• _TASK DIRECTIONS_
Work through the data below line by line and say how many lines hold "rewrite"; give only the number.

(Stored items)

Lemma advertise_wp fuel o p :
  (running p < fuel)%nat -> keys_ok p -> rand_ok -> adv_sub_ok p o ->
  stm_wp (gatt_proxy_advertise fuel o) (fun t _ _ => adv_time t) p.
Proof.
  revert o p. induction fuel as [|fuel IH]; intros o p Hf Hk Hr Ho; [lia|]. cbn [gatt_proxy_advertise].
  wp_steps. case_if; [wp_steps; by left|]. destruct o as [i|]; [|wp_steps; by left]. destruct Ho as (s & Hi & Hs).
  wp_steps. eapply wp_of_option; [exact Hi|]. wp_steps.
  destruct (Forall_lookup_1 _ _ _ _ Hk Hi) as [Hk0 Hk1].
  case_if.
  - cbv zeta. case_if; wp_steps.
    + apply node_id_adv_wp; [done|done|done|]. intros r p' e Hn Hc. wp_steps. rewrite Hn.
      eapply wp_of_option; [exact Hi|]. apply Z.eqb_eq in Heqb0. rewrite Heqb0. wp_steps. apply adv_slice_time.
      right. apply Z.ltb_lt in Heqb1. change NODE_ID_TIMEOUT with 60000 in *.
      generalize dependent (x_now_32 - sub_node_id_start s). intros t Ht. clear -Ht. word_lia.
    + unfold bt_mesh_proxy_identity_stop. wp_steps.
      set (p1 := p <| px_net := set_sub (px_net p) i identity_stop |>).
      assert (Hi1 : subs (px_net p1) !! i = Some (identity_stop s)) by (cbn; by rewrite list_lookup_alter_eq, Hi).
      eapply wp_of_option; [exact Hi1|]. cbn [sub_node_id identity_stop update_field].
      change (BT_MESH_NODE_IDENTITY_STOPPED =? BT_MESH_NODE_IDENTITY_STOPPED) with true. cbv iota. case_if.
      * wp_steps. unfold net_id_adv, put_svc_data. wp_steps. apply adv_with_wp. intros r p' e Hn Hc. wp_steps.
        apply adv_slice_time. by left.
      * wp_steps. apply next_sub_wp. intros o p' e Hn Hc Ho. assert (Hnext : stm_wp (gatt_proxy_advertise fuel o) (fun t _ _ => adv_time t) p').
        { apply IH; [|by unfold keys_ok; rewrite Hn; apply stop_keys|done|].
          - unfold running. rewrite Hn. pose proof (stop_running (subs (px_net p)) i s Hi Heqb0). unfold running in Hf.
            cbn. lia.
          - destruct o as [j|]; [|done]. destruct (Ho j eq_refl) as (s' & Hj & Ha). exists s'. rewrite Hn.
            split; [done|]. right. apply andb_prop in Ha as [_ Ha]. by rewrite Heqb2, orb_false_r in Ha. }
        eapply wp_mono; [exact Hnext|done].
  - destruct Hs as [Hs|Hs]; [|unfold is_running in Hs; congruence]. rewrite Hs. wp_steps. eapply wp_of_option; [exact Hi|]. case_if.
    + change (BT_MESH_GATT_PROXY_ENABLED =? BT_MESH_GATT_PROXY_ENABLED) with true. cbv iota. wp_steps.
      unfold net_id_adv, put_svc_data. wp_steps. apply adv_with_wp. intros r p' e Hn Hc. wp_steps.
      apply adv_slice_time. by left.
    + wp_steps. apply adv_slice_time. by left.
Qed.
End adv.
(* ===== verification/PbAdv.v ===== *)
(** * The PB-ADV bearer (bt_mesh/src/prov.c, provisioner_prov.c)

    Links, transactions with their segments, acknowledgements and
    retransmissions, as far as the device and the provisioner share them. The
    two files hold copies of one text with a few differences, which the
    parameter [prov_role] selects. *)

From S2P Require Import Prelude NetBuf NetPool Ccm MeshCrypto Adv Beacon.

(** ** Data *)

Inductive prov_role := Device | Provisioner.
#[export] Instance prov_role_dec : EqDecision prov_role.
Proof. solve_decision. Defined.

(** Build options; by default [PB_GATT] and [OLD_AUTH] are set. *)
Class ProvConfig := { PB_GATT : bool; OLD_AUTH : bool; NO_OOB : bool }.
Definition default_prov_config : ProvConfig := {| PB_GATT := true; OLD_AUTH := true; NO_OOB := false |}.

Definition E2BIG : Z := 7.

Definition PROV_XMIT_INT_ADV : Z := 20.
Definition PROV_ERR_NONE : Z := 0x00.
Definition PROV_ERR_NVAL_PDU : Z := 0x01.
Definition PROV_ERR_NVAL_FMT : Z := 0x02.
Definition PROV_ERR_UNEXP_PDU : Z := 0x03.
Definition PROV_ERR_CFM_FAILED : Z := 0x04.
Definition PROV_ERR_RESOURCES : Z := 0x05.
Definition PROV_ERR_DECRYPT : Z := 0x06.
Definition PROV_ERR_UNEXP_ERR : Z := 0x07.

Definition PROV_INVITE : Z := 0x00.
Definition PROV_CAPABILITIES : Z := 0x01.
Definition PROV_START : Z := 0x02.
Definition PROV_PUB_KEY : Z := 0x03.
Definition PROV_INPUT_COMPLETE : Z := 0x04.
Definition PROV_CONFIRM : Z := 0x05.
Definition PROV_RANDOM : Z := 0x06.
Definition PROV_DATA : Z := 0x07.
Definition PROV_COMPLETE : Z := 0x08.
Definition PROV_FAILED : Z := 0x09.

Definition GPCF (gpc : Z) : Z := Z.land gpc 0x03.
Definition GPC_START (last_seg : Z) : Z := Z.lor (Z.shiftl last_seg 2) 0x00.
Definition GPC_ACK : Z := 0x01.
Definition GPC_CONT (seg_id : Z) : Z := Z.lor (Z.shiftl seg_id 2) 0x02.
Definition GPC_CTL (op : Z) : Z := Z.lor (Z.shiftl op 2) 0x03.
(** [START_LAST_SEG], [CONT_SEG_INDEX] and [BEARER_CTL]. *)
Definition GPC_PARAM (gpc : Z) : Z := Z.shiftr gpc 2.

Definition START_PAYLOAD_MAX : nat := 20.
Definition CONT_PAYLOAD_MAX : nat := 23.
Definition LINK_OPEN : Z := 0x00.
Definition LINK_ACK : Z := 0x01.
Definition LINK_CLOSE : Z := 0x02.
Definition CLOSE_REASON_SUCCESS : Z := 0x00.
Definition CLOSE_REASON_FAILED : Z := 0x02.
Definition XACT_NVAL : Z := 0xff.
Definition RETRANSMIT_TIMEOUT : Z := 500.
Definition TRANSACTION_TIMEOUT : Z := K_SECONDS 30.
(** [ARRAY_SIZE(link.tx.buf)]. *)
Definition TX_BUFS : nat := 3.
Definition ADV_DATA_SIZE : nat := 29.

(** [struct prov_link] of the provisioner, of which the device's is a part; the
    flags are spelled out. [pl_rx_buf] is whether [rx.buf] points to the static
    buffer, [pl_retransmit] whether the retransmit work has its handler. *)
Record prov_link := mk_link {
  pl_remote_pub_key : bool;
  pl_local_pub_key : bool;
  pl_active : bool;
  pl_wait_gen_dhkey : bool;
  pl_have_dhkey : bool;
  pl_send_confirm : bool;
  pl_wait_number : bool;
  pl_wait_string : bool;
  pl_conn : option nat;
  pl_uuid : bytes;
  pl_dhkey : bytes;
  pl_expect : Z;
  pl_element_num : Z;
  pl_oob_method : Z;
  pl_oob_action : Z;
  pl_oob_size : Z;
  pl_conf : bytes;
  pl_rand : bytes;
  pl_auth : bytes;
  pl_conf_salt : bytes;
  pl_conf_key : bytes;
  pl_conf_inputs : bytes;
  pl_prov_salt : bytes;
  pl_local_conf : bytes;
  pl_assign_addr : Z;
  pl_unicast_addr : Z;
  pl_ki_flags : Z;
  pl_iv_index : Z;
  pl_id : Z;
  pl_send_link_close : Z;
  pl_expect_ack_for : Z;
  pl_rx_id : Z;
  pl_rx_prev_id : Z;
  pl_rx_seg : Z;
  pl_rx_last_seg : Z;
  pl_rx_fcs : Z;
  pl_rx_buf : bool;
  pl_tx_start : Z;
  pl_tx_id : Z;
  pl_tx_buf : list nat;
  pl_retransmit : bool
}.
#[export] Instance prov_link_settable : Settable prov_link.
Proof.
  settable (fun l => mk_link (pl_remote_pub_key l) (pl_local_pub_key l) (pl_active l)
    (pl_wait_gen_dhkey l) (pl_have_dhkey l) (pl_send_confirm l) (pl_wait_number l) (pl_wait_string l)
    (pl_conn l) (pl_uuid l) (pl_dhkey l) (pl_expect l) (pl_element_num l) (pl_oob_method l)
    (pl_oob_action l) (pl_oob_size l) (pl_conf l) (pl_rand l) (pl_auth l) (pl_conf_salt l)
    (pl_conf_key l) (pl_conf_inputs l) (pl_prov_salt l) (pl_local_conf l) (pl_assign_addr l)
    (pl_unicast_addr l) (pl_ki_flags l) (pl_iv_index l) (pl_id l) (pl_send_link_close l)
    (pl_expect_ack_for l) (pl_rx_id l) (pl_rx_prev_id l) (pl_rx_seg l) (pl_rx_last_seg l)
    (pl_rx_fcs l) (pl_rx_buf l) (pl_tx_start l) (pl_tx_id l) (pl_tx_buf l) (pl_retransmit l)).
Defined.
(* ===== verification/Prov.v ===== *)
(** * Provisioning of a device (bt_mesh/src/prov.c)

    The handlers of the provisioning protocol, and the reception of
    provisioning PDUs over PB-ADV and PB-GATT. *)

From S2P Require Import Prelude NetBuf NetPool Ccm MeshCrypto Adv Beacon PbAdv.

Definition AUTH_METHOD_NO_OOB : Z := 0x00.
Definition AUTH_METHOD_STATIC : Z := 0x01.
Definition AUTH_METHOD_OUTPUT : Z := 0x02.
Definition AUTH_METHOD_INPUT : Z := 0x03.
Definition PROV_ALG_P256 : Z := 0x00.
Definition STATIC_OOB_LENGTH : nat := 16.

Section prov.
Context {pcfg : ProvConfig} {hal : SecHal} {env : ProvEnv}.

Definition send := prov_send Device.
Definition close := close_link Device.
Definition fail_msg := prov_send_fail_msg Device.

Definition set_expect (e : Z) : L unit := mod_link (fun l => l <| pl_expect := e |>).
Definition set_conf_inputs (off : nat) (data : bytes) : L unit :=
  mod_link (fun l => l <| pl_conf_inputs := put_at off data (pl_conf_inputs l) |>).

(** A call of the security toolbox; an error runs [fail]. *)
Definition crypto {A} (r : res A) (fail : L unit) (k : A -> L unit) : L unit :=
  match r with Ok a => k a | Err _ => fail | Undef => stm_undef end.

(** Sends [msg] and goes on, unless that fails. *)
Definition send_or_close (msg : bytes) (k : L unit) : L unit :=
  err <- send msg ;;
  if err =? 0 then k else close PROV_ERR_RESOURCES CLOSE_REASON_FAILED.

(** ** Messages of the provisioner *)

Definition static_oob_bit : Z :=
  if OLD_AUTH then (match pe_static_val with Some _ => 1 | None => 0 end) else 1.

Definition capabilities : bytes :=
  [u8 pe_elem_count] ++ sys_put_be16 1 ++ [u8 pe_public_key_type; static_oob_bit; u8 pe_output_size] ++
  sys_put_be16 pe_output_actions ++ [u8 pe_input_size] ++ sys_put_be16 pe_input_actions.

Definition prov_invite (data : bytes) : L unit :=
  let duration := byte_at data 0 in
  (if negb (duration =? 0) then stm_emit [PvAttention duration] else mret tt) ;;
  set_conf_inputs 0 [duration] ;;
  msg <- prov_buf 12 (PROV_CAPABILITIES :: capabilities) ;;
  set_conf_inputs 1 capabilities ;;
  send_or_close msg (
    set_expect PROV_START ;;
    l <- get_link ;;
    match (if PB_GATT then pl_conn l else None) with
    | Some _ => stm_emit [PvProvStart None]
    | None => mret tt
    end).

(** [prov_auth]; the methods with input and output are refused. *)
Definition auth_value (val : bytes) : bytes := replicate (16 - length val) 0 ++ val.
Definition prov_auth (method action size : Z) : L Z :=
  if method =? AUTH_METHOD_STATIC then
    if negb (action =? 0) || negb (size =? 0) then mret (- EINVAL)
    else
      let val := default [] pe_static_val in
      if decide (16 < length val)%nat then stm_undef
      else mod_link (fun l => l <| pl_auth := auth_value val |>) ;; mret 0
  else if method =? AUTH_METHOD_NO_OOB then
    if negb (action =? 0) || negb (size =? 0) then mret (- EINVAL)
    else mod_link (fun l => l <| pl_auth := replicate 16 0 |>) ;; mret 0
  else mret (- EINVAL).

Definition prov_start (data : bytes) : L unit :=
  if negb (byte_at data 0 =? PROV_ALG_P256) then fail_msg PROV_ERR_NVAL_FMT ;; set_expect PROV_FAILED
  else if negb (byte_at data 1 =? pe_public_key_type) then
    fail_msg PROV_ERR_NVAL_FMT ;; set_expect PROV_FAILED
  else
    set_conf_inputs 12 (take 5 data) ;;
    set_expect PROV_PUB_KEY ;;
    err <- prov_auth (byte_at data 2) (byte_at data 3) (byte_at data 4) ;;
    if err <? 0 then fail_msg PROV_ERR_NVAL_FMT else mret tt.

(** The authentication value of the device, which replaces the one [prov_auth]
    has set. *)
Definition genie_auth (random : bytes) : bytes := if NO_OOB then replicate 16 0 else pe_auth random.
Definition set_genie_auth (random : bytes) : L unit :=
  mod_link (fun l => l <| pl_auth := genie_auth random |>).

Definition unexpected : L unit := close PROV_ERR_UNEXP_ERR CLOSE_REASON_FAILED.

Definition send_confirm : L unit :=
  l <- get_link ;;
  crypto (bt_mesh_prov_conf_salt (pl_conf_inputs l)) unexpected (fun conf_salt =>
    mod_link (fun l => l <| pl_conf_salt := conf_salt |>) ;;
    crypto (bt_mesh_prov_conf_key (pl_dhkey l) conf_salt) unexpected (fun conf_key =>
      mod_link (fun l => l <| pl_conf_key := conf_key |>) ;;
      match pe_rand 16 with
      | None => unexpected
      | Some rand =>
          mod_link (fun l => l <| pl_rand := rand |>) ;;
          set_genie_auth rand ;;
          crypto (bt_mesh_prov_conf conf_key rand (genie_auth rand)) unexpected (fun conf =>
            msg <- prov_buf 17 (PROV_CONFIRM :: conf) ;;
            send_or_close msg (set_expect PROV_RANDOM))
      end)).

Definition send_input_complete : L unit :=
  msg <- prov_buf 1 [PROV_INPUT_COMPLETE] ;; send msg ;; mret tt.

(** [atomic_test_and_clear_bit(link.flags, SEND_CONFIRM)] and [send_confirm]. *)
Definition confirm_if_waiting : L unit :=
  l <- get_link ;;
  if pl_send_confirm l then mod_link (fun l => l <| pl_send_confirm := false |>) ;; send_confirm
  else mret tt.

Definition bt_mesh_input_number (num : Z) : L Z :=
  l <- get_link ;;
  if negb (pl_wait_number l) then mret (- EINVAL)
  else
    mod_link (fun l => (l <| pl_wait_number := false |>)
      <| pl_auth := put_at 12 (sys_put_be32 num) (pl_auth l) |>) ;;
    send_input_complete ;;
    l <- get_link ;;
    if negb (pl_have_dhkey l) then mret 0 else confirm_if_waiting ;; mret 0.

(** [strncpy] fills up with zeros. *)
Definition bt_mesh_input_string (str : bytes) : L Z :=
  l <- get_link ;;
  if negb (pl_wait_string l) then mret (- EINVAL)
  else
    let n := Z.to_nat pe_input_size in
    if decide (16 < n)%nat then stm_undef
    else
      mod_link (fun l => (l <| pl_wait_string := false |>)
        <| pl_auth := put_at 0 (take n str ++ replicate (n - length str) 0) (pl_auth l) |>) ;;
      send_input_complete ;;
      l <- get_link ;;
      if negb (pl_have_dhkey l) then mret 0 else confirm_if_waiting ;; mret 0.

(** The callback of the DH key generation, with the key or [NULL]. *)
Definition prov_dh_key_cb (key : option bytes) : L unit :=
  match key with
  | None => unexpected
  | Some key =>
      mod_link (fun l => (l <| pl_dhkey := reverse key |>) <| pl_have_dhkey := true |>) ;;
      l <- get_link ;;
      if pl_wait_number l || pl_wait_string l then mret tt else confirm_if_waiting
  end.

(** A public key in the byte order of the HAL and in that of the protocol. *)
Definition swap_key (key : bytes) : bytes := reverse (take 32 key) ++ reverse (take 32 (drop 32 key)).

Definition send_pub_key : L unit :=
  match pe_pub_key with
  | None => close PROV_ERR_RESOURCES CLOSE_REASON_FAILED
  | Some key =>
      msg <- prov_buf 65 (PROV_PUB_KEY :: swap_key key) ;;
      set_conf_inputs 81 (swap_key key) ;;
      send msg ;;
      l <- get_link ;;
      let remote := swap_key (take 64 (drop 17 (pl_conf_inputs l))) in
      if negb (pe_dh_key_gen remote =? 0) then unexpected
      else stm_emit [PvDhKeyGen remote] ;; set_expect PROV_CONFIRM
  end.

Definition prov_pub_key (data : bytes) : L unit :=
  set_conf_inputs 17 (take 64 data) ;;
  l <- get_link ;;
  if negb (pl_local_pub_key l) then
    prov_clear_tx ;; mod_link (fun l => l <| pl_remote_pub_key := true |>)
  else send_pub_key.

Definition pub_key_ready (pkey : option bytes) : L unit :=
  match pkey with
  | None => mret tt
  | Some _ =>
      mod_link (fun l => l <| pl_local_pub_key := true |>) ;;
      l <- get_link ;;
      if pl_remote_pub_key l then
        mod_link (fun l => l <| pl_remote_pub_key := false |>) ;; send_pub_key
      else mret tt
  end.

Definition prov_confirm (data : bytes) : L unit :=
  mod_link (fun l => l <| pl_conf := take 16 data |>) ;;
  l <- get_link ;;
  if negb (pl_have_dhkey l) then
    prov_clear_tx ;; mod_link (fun l => l <| pl_send_confirm := true |>)
  else send_confirm.

Definition prov_random (data : bytes) : L unit :=
  set_genie_auth data ;;
  l <- get_link ;;
  crypto (bt_mesh_prov_conf (pl_conf_key l) data (pl_auth l)) unexpected (fun conf_verify =>
    if negb (bool_decide (conf_verify = pl_conf l)) then
      fail_msg PROV_ERR_CFM_FAILED ;; set_expect PROV_FAILED
    else
      msg <- prov_buf 16 (PROV_RANDOM :: pl_rand l) ;;
      send_or_close msg (
        l <- get_link ;;
        crypto (bt_mesh_prov_salt (pl_conf_salt l) data (pl_rand l)) unexpected (fun prov_salt =>
          mod_link (fun l => l <| pl_prov_salt := prov_salt |>) ;; set_expect PROV_DATA))).

Definition prov_data (data : bytes) : L unit :=
  l <- get_link ;;
  crypto (bt_mesh_session_key (pl_dhkey l) (pl_prov_salt l)) unexpected (fun session_key =>
    crypto (bt_mesh_prov_nonce (pl_dhkey l) (pl_prov_salt l)) unexpected (fun nonce =>
      crypto (bt_mesh_prov_decrypt session_key nonce data)
        (fail_msg PROV_ERR_DECRYPT ;; set_expect PROV_FAILED) (fun pdu =>
        crypto (bt_mesh_dev_key (pl_dhkey l) (pl_prov_salt l)) unexpected (fun dev_key =>
          let net_idx := sys_get_be16 (drop 16 pdu) in
          let addr := sys_get_be16 (drop 23 pdu) in
          stm_emit [PvProvData addr] ;;
          msg <- prov_buf 1 [PROV_COMPLETE] ;;
          send msg ;;
          set_expect 0 ;;
          stm_emit [PvProvision (take 16 pdu) net_idx (byte_at pdu 18) (sys_get_be32 (drop 19 pdu))
                      addr dev_key])))).

(** [prov_handlers]: the length of the data, and the function. *)
Definition prov_handlers : list (nat * (bytes -> L unit)) :=
  [(1%nat, prov_invite); (11%nat, fun _ => mret tt); (5%nat, prov_start); (64%nat, prov_pub_key);
   (0%nat, fun _ => mret tt); (16%nat, prov_confirm); (16%nat, prov_random); (33%nat, prov_data);
   (0%nat, fun _ => mret tt); (1%nat, fun _ => mret tt)].

(** ** Receiving over PB-ADV *)

Definition prov_msg_recv : L unit :=
  s <- stm_get ;;
  msg <- stm_of_option (rx_msg (ps_rx s)) ;;
  let type := byte_at msg 0 in
  if negb (bt_mesh_fcs_check msg (pl_rx_fcs (ps_link s))) then mret tt
  else
    gen_prov_ack_send (pl_rx_id (ps_link s)) ;;
    mod_link (fun l => (l <| pl_rx_prev_id := pl_rx_id l |>) <| pl_rx_id := 0 |>) ;;
    l <- get_link ;;
    if negb (type =? PROV_FAILED) && negb (type =? pl_expect l) then
      fail_msg PROV_ERR_UNEXP_PDU ;; set_expect PROV_FAILED
    else
      match prov_handlers !! Z.to_nat type with
      | None => close PROV_ERR_NVAL_PDU CLOSE_REASON_FAILED
      | Some (len, func) =>
          if negb (bool_decide (S len = length msg)) then close PROV_ERR_NVAL_FMT CLOSE_REASON_FAILED
          else func (drop 1 msg)
      end.

Definition gen_prov_ack (rx : prov_rx) : L unit :=
  l <- get_link ;;
  match pl_tx_buf l with
  | [] => mret tt
  | _ => if px_xact_id rx =? pl_tx_id l then prov_clear_tx else mret tt
  end.

Definition link_open (rx : prov_rx) (buf : bytes) : L unit :=
  l <- get_link ;;
  if decide (length buf < 16)%nat then mret tt
  else if pl_active l then mret tt
  else if negb (bool_decide (take 16 buf = pe_uuid)) then mret tt
  else
    stm_emit [PvLinkOpen false] ;;
    mod_link (fun l => (l <| pl_id := px_link_id rx |>) <| pl_active := true |>) ;;
    init_rx ;;
    bearer_ctl_send Device LINK_ACK [] ;;
    stm_emit [PvProvStart (Some (px_link_id rx))] ;;
    set_expect PROV_INVITE.

Definition gen_prov_ctl (rx : prov_rx) (buf : bytes) : L unit :=
  let op := GPC_PARAM (px_gpc rx) in
  l <- get_link ;;
  if op =? LINK_OPEN then link_open rx buf
  else if op =? LINK_CLOSE then if pl_active l then reset_link else mret tt
  else mret tt.

(** The table [gen_prov]: all but the bearer control need an open link. *)
Definition gen_prov_recv (rx : prov_rx) (buf : bytes) : L unit :=
  let op := GPCF (px_gpc rx) in
  l <- get_link ;;
  if (op =? 0) && bool_decide (length buf < 3)%nat then mret tt
  else if negb (pl_active l) && negb (op =? 3) then mret tt
  else if op =? 0 then gen_prov_start Device prov_msg_recv rx buf
  else if op =? 1 then gen_prov_ack rx
  else if op =? 2 then gen_prov_cont Device prov_msg_recv rx buf
  else gen_prov_ctl rx buf.

Definition bt_mesh_pb_adv_recv (buf : bytes) : L unit :=
  l <- get_link ;;
  if negb (pl_active l) && pe_provisioned then mret tt
  else if decide (length buf < 6)%nat then mret tt
  else
    let rx := mk_prov_rx (sys_get_be32 buf) (byte_at buf 4) (byte_at buf 5) in
    if pl_active l && negb (pl_id l =? px_link_id rx) then mret tt
    else gen_prov_recv rx (drop 6 buf).

(** ** Receiving over PB-GATT *)

Definition bt_mesh_pb_gatt_recv (conn : nat) (buf : bytes) : L Z :=
  l <- get_link ;;
  if negb (bool_decide (pl_conn l = Some conn)) then mret (- ENOTCONN)
  else
    match buf with
    | [] => mret (- EINVAL)
    | type :: buf =>
        if negb (type =? PROV_FAILED) && negb (type =? pl_expect l) then mret (- EINVAL)
        else
          match prov_handlers !! Z.to_nat type with
          | None => mret (- EINVAL)
          | Some (len, func) =>
              if negb (bool_decide (len = length buf)) then mret (- EINVAL) else func buf ;; mret 0
          end
    end.

Definition bt_mesh_pb_gatt_open (conn : nat) : L Z :=
  l <- get_link ;;
  if pl_active l then mret (- EBUSY)
  else
    mod_link (fun l => ((l <| pl_active := true |>) <| pl_conn := Some conn |>)
      <| pl_expect := PROV_INVITE |>) ;;
    stm_emit [PvLinkOpen true] ;;
    mret 0.

(** ** Initialisation *)

Definition bt_prov_active (l : prov_link) : bool := pl_active l.
Definition bt_mesh_prov_reset_link : L unit :=
  l <- get_link ;; if pl_active l then reset_link else mret tt.

(** [gen_err] is the result of [bt_mesh_pub_key_gen]. *)
Definition bt_mesh_prov_init (gen_err : Z) : L Z :=
  if negb (gen_err =? 0) then mret gen_err
  else
    mod_link (fun l => ((l <| pl_retransmit := true |>) <| pl_rx_prev_id := XACT_NVAL |>)
      <| pl_rx_buf := true |>) ;;
    init_rx ;;
    mret 0.

(** The static data before [bt_mesh_prov_init]: [n] advertising buffers, and the
    receive buffer of the proxy or of this file. *)
Definition zero_prov_buf : adv_buf prov_cb := mk_adv_buf [] None 0 false 0 0 0 0.
Definition prov_static (n : nat) : prov_state :=
  mk_prov_state zero_link (NET_BUF_SIMPLE (if PB_GATT then 68 else 65)) XACT_NVAL
    (mk_adv (pool_init n zero_prov_buf) []) None (mk_ctx_prov 0 0 0 0 0 []).
End prov.
(* ===== verification/Provisioner.v ===== *)
(** * Provisioning by a provisioner (bt_mesh/src/provisioner_prov.c)

    The other side of the protocol of [Prov]: opening a link to a device whose
    beacon was seen, and the handlers of the device's messages. What the two
    files share is in [PbAdv] and [Prov]. *)

From S2P Require Import Prelude NetBuf NetPool Ccm MeshCrypto NetState Adv Beacon PbAdv Prov.

Module Provr.
Section provisioner.
Context {pcfg : ProvConfig} {hal : SecHal} {env : ProvEnv}.

Definition send := prov_send Provisioner.
Definition close := close_link Provisioner.
Definition unexpected : L unit := close PROV_ERR_UNEXP_ERR CLOSE_REASON_FAILED.
Definition get_ctx : L prov_ctx := s <- stm_get ;; mret (ps_ctx s).
Definition mod_ctx (f : prov_ctx -> prov_ctx) : L unit :=
  stm_modify (fun s => s <| ps_ctx := f (ps_ctx s) |>).

(** ** Opening a link *)

Definition node_is_connected (nodes : list mesh_node) (uuid : bytes) : bool :=
  existsb (fun n => bool_decide (mn_uuid n = uuid)) nodes.
(** [adv_filter_uuid], which returns 0 for a device of the vendor. *)
Definition adv_filter_uuid (uuid : bytes) : Z :=
  if decide (take 2 uuid = [0xa8; 0x01]) then 0 else 1.

(** A value of [n] bytes read as a little-endian integer. *)
Definition le_int (l : bytes) : Z := foldr (fun b v => b + 256 * v) 0 l.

• _OUTPUT BELOW_
8